Exercise requirements: Restate word for word the span of lines that opens with the line containing "Definition py (A" and closes with the last line of the material. Include both ends and nothing more.

** Opening Data for analysis block **

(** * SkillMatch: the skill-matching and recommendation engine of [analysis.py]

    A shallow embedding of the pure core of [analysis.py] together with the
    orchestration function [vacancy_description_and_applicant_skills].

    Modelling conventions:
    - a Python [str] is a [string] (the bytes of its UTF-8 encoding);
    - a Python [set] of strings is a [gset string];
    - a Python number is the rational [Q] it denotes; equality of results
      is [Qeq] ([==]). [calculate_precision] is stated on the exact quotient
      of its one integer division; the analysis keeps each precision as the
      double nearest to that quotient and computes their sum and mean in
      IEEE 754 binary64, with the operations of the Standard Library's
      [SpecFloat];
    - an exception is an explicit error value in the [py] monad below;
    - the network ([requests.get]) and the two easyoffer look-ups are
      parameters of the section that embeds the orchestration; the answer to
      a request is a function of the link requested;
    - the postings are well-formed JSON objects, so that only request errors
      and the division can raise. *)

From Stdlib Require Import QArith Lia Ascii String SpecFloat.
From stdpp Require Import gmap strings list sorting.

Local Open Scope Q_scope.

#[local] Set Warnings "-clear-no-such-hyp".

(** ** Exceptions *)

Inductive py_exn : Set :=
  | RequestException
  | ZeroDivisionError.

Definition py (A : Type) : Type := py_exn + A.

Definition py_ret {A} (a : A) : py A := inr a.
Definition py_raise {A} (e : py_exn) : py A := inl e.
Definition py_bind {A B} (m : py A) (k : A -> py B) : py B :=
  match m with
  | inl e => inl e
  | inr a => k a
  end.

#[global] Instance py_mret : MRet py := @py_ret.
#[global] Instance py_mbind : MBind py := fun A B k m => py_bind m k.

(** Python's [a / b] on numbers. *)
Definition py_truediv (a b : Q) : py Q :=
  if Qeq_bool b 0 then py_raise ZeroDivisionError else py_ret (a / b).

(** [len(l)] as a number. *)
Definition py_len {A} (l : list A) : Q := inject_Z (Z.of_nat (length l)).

** Closing Data for analysis block **

Reply:
Definition py (A : Type) : Type := py_exn + A.

Definition py_ret {A} (a : A) : py A := inr a.
Definition py_raise {A} (e : py_exn) : py A := inl e.
Definition py_bind {A B} (m : py A) (k : A -> py B) : py B :=
  match m with
  | inl e => inl e
  | inr a => k a
  end.

#[global] Instance py_mret : MRet py := @py_ret.
#[global] Instance py_mbind : MBind py := fun A B k m => py_bind m k.

(** Python's [a / b] on numbers. *)
Definition py_truediv (a b : Q) : py Q :=
  if Qeq_bool b 0 then py_raise ZeroDivisionError else py_ret (a / b).

(** [len(l)] as a number. *)
Definition py_len {A} (l : list A) : Q := inject_Z (Z.of_nat (length l)).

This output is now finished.